§ Problem
Using the entries that follow, write out the line containing "intros ys1 H.", the line containing "exists (y :: ys2).", and every line between them, exactly and nothing else.

§ Dataset excerpts
(** X18.  The merge neither drops nor repeats a message: when every item of
    the session holds a list and the call succeeds from the table, the
    merged view has as many messages as the lengths of the stored
    conversations add up to, the sum taken at source line 210. *)
Theorem fetch_all_chats_length W user_id session_id st per_agent :
  cached (clock W (ticks st)) (user_id ++ ":" ++ session_id)%string (_chat_cache st) = None ->
  outage W (length (calls st)) = None ->
  forallb has_conversation (session_items user_id session_id st) = true ->
  traverse (item_messages W) (session_items user_id session_id st) = Ok per_agent ->
  exists view,
    fst (fetch_all_chats W user_id session_id st) = Ok view
    /\ count_messages (session_items user_id session_id st)
       = Ok (Z.of_nat (length view)).
Proof.
  intros Hmiss Hup Hlists Hitems.
  pose proof (count_messages_length Hlists Hitems) as Hcount.
  destruct (fetch_all_chats_miss Hmiss Hup Hcount Hitems) as (st' & -> & _).
  eexists. split; [reflexivity|].
  rewrite Hcount. unfold _remove_timestamps.
  rewrite length_map, (Permutation_length (sort_by_timestamp_perm _)). reflexivity.
Qed.

Lemma fetch_all_chats_length_witness :
  exists view,
    fst (fetch_all_chats quiet "u" "s" (fresh [item_A; item_B])) = Ok view
    /\ count_messages (session_items "u" "s" (fresh [item_A; item_B]))
       = Ok (Z.of_nat (length view)).
Proof.
  apply (@fetch_all_chats_length quiet "u" "s" (fresh [item_A; item_B])
           [[mkTimestampedMessage (VStr "user") (text_block "hi") 1];
            [mkTimestampedMessage (VStr "assistant") (text_block "[B] hello") 2]]);
    reflexivity.
Defined.

Lemma insert_by_timestamp_comm x y l :
  timestamp x <> timestamp y ->
  insert_by_timestamp x (insert_by_timestamp y l)
  = insert_by_timestamp y (insert_by_timestamp x l).
Proof.
  intros Hne. induction l as [|z l IH]; cbn [insert_by_timestamp].
  - destruct (timestamp x <=? timestamp y) eqn:Exy,
             (timestamp y <=? timestamp x) eqn:Eyx; try reflexivity;
      rewrite ?Z.leb_le, ?Z.leb_gt in *; lia.
  - destruct (timestamp x <=? timestamp z) eqn:Exz,
             (timestamp y <=? timestamp z) eqn:Eyz;
      cbn [insert_by_timestamp]; rewrite ?Exz, ?Eyz;
      destruct (timestamp x <=? timestamp y) eqn:Exy,
               (timestamp y <=? timestamp x) eqn:Eyx;
      try reflexivity; try (rewrite IH; reflexivity);
      rewrite ?Z.leb_le, ?Z.leb_gt in *; lia.
Qed.

(** With pairwise distinct timestamps the sorted list does not depend on the
    order of the input. *)
Lemma sort_by_timestamp_order_free l1 l2 :
  Permutation l1 l2 -> List.NoDup (map (@timestamp Z) l1) ->
  sort_by_timestamp l1 = sort_by_timestamp l2.
Proof.
  induction 1 as [|x l l' Hp IH|x y l|l l' l'' Hp1 IH1 Hp2 IH2]; intros Hnd.
  - reflexivity.
  - cbn [sort_by_timestamp foldr]. fold (sort_by_timestamp l) (sort_by_timestamp l').
    inversion Hnd; subst. rewrite IH by assumption. reflexivity.
  - cbn [sort_by_timestamp foldr]. fold (sort_by_timestamp l).
    apply insert_by_timestamp_comm.
    inversion Hnd as [|? ? Hnotin _]; subst.
    intros Heq. apply Hnotin. left. symmetry. exact Heq.
  - rewrite IH1 by assumption. apply IH2.
    exact (Permutation_NoDup (Permutation_map _ Hp1) Hnd).
Qed.

Lemma traverse_perm {A B} (f : A -> result B) l1 l2 :
  Permutation l1 l2 ->
  forall ys1, traverse f l1 = Ok ys1 ->
  exists ys2, traverse f l2 = Ok ys2 /\ Permutation ys1 ys2.
Proof.
  induction 1 as [|x l l' Hp IH|x y l|l l' l'' Hp1 IH1 Hp2 IH2]; intros ys1 H.
  - exists ys1. auto.
  - apply traverse_cons_Ok in H as (y & ys & Hy & Hys & ->).
    destruct (IH _ Hys) as (ys2 & H2 & Hperm).
    exists (y :: ys2). cbn [traverse]. rewrite Hy, H2. auto.
  - apply traverse_cons_Ok in H as (b & ys & Hb & Hys & ->).
    apply traverse_cons_Ok in Hys as (a & ys' & Ha & Hys' & ->).
    exists (a :: b :: ys'). cbn [traverse]. rewrite Ha, Hb. cbn [rbind].
    rewrite Hys'. split; [reflexivity | apply perm_swap].
  - destruct (IH1 _ H) as (ys2 & H2 & Hp12).
    destruct (IH2 _ H2) as (ys3 & H3 & Hp23).
    exists ys3. split; [exact H3 | etransitivity; eassumption].
Qed.

Lemma concat_perm {A} (l1 l2 : list (list A)) :
  Permutation l1 l2 -> Permutation (concat l1) (concat l2).
Proof.
  induction 1 as [|x l l' Hp IH|x y l|l l' l'' Hp1 IH1 Hp2 IH2]; cbn [concat].
  - reflexivity.
  - apply Permutation_app_head, IH.
  - apply Permutation_app_swap_app.
  - etransitivity; eassumption.
Qed.

(** X11.  The merged view does not depend on the order in which the table
    returns the items, provided no two messages of the session carry the
    same timestamp: two states whose queries return the same items in
    different orders give the same merged view. *)
Theorem fetch_all_chats_order_free W user_id session_id st1 st2 per_agent :
  cached (clock W (ticks st1)) (user_id ++ ":" ++ session_id)%string (_chat_cache st1) = None ->
  cached (clock W (ticks st2)) (user_id ++ ":" ++ session_id)%string (_chat_cache st2) = None ->
  outage W (length (calls st1)) = None ->
  outage W (length (calls st2)) = None ->
  Permutation (session_items user_id session_id st1) (session_items user_id session_id st2) ->
  forallb has_conversation (session_items user_id session_id st1) = true ->
  traverse (item_messages W) (session_items user_id session_id st1) = Ok per_agent ->
  List.NoDup (map (@timestamp Z) (concat per_agent)) ->
  fst (fetch_all_chats W user_id session_id st1)
  = fst (fetch_all_chats W user_id session_id st2).
Proof.
  intros Hmiss1 Hmiss2 Hup1 Hup2 Hperm Hlists Hitems Hdistinct.
  destruct (traverse_perm Hperm Hitems) as (per_agent2 & Hitems2 & Hpa).
  assert (Hlists2 : forallb has_conversation (session_items user_id session_id st2) = true).
  { apply forallb_forall. intros x Hx.
    apply (proj1 (forallb_forall _ _) Hlists).
    exact (Permutation_in x (Permutation_sym Hperm) Hx). }
  destruct (count_messages_Ok Hlists) as [n1 Hn1].
  destruct (count_messages_Ok Hlists2) as [n2 Hn2].
  destruct (fetch_all_chats_miss Hmiss1 Hup1 Hn1 Hitems) as (st1' & -> & _).
  destruct (fetch_all_chats_miss Hmiss2 Hup2 Hn2 Hitems2) as (st2' & -> & _).
  cbn [fst].
  rewrite (sort_by_timestamp_order_free (concat_perm Hpa) Hdistinct). reflexivity.
Qed.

§ Task result
  induction 1 as [|x l l' Hp IH|x y l|l l' l'' Hp1 IH1 Hp2 IH2]; intros ys1 H.
  - exists ys1. auto.
  - apply traverse_cons_Ok in H as (y & ys & Hy & Hys & ->).
    destruct (IH _ Hys) as (ys2 & H2 & Hperm).
    exists (y :: ys2). cbn [traverse]. rewrite Hy, H2. auto.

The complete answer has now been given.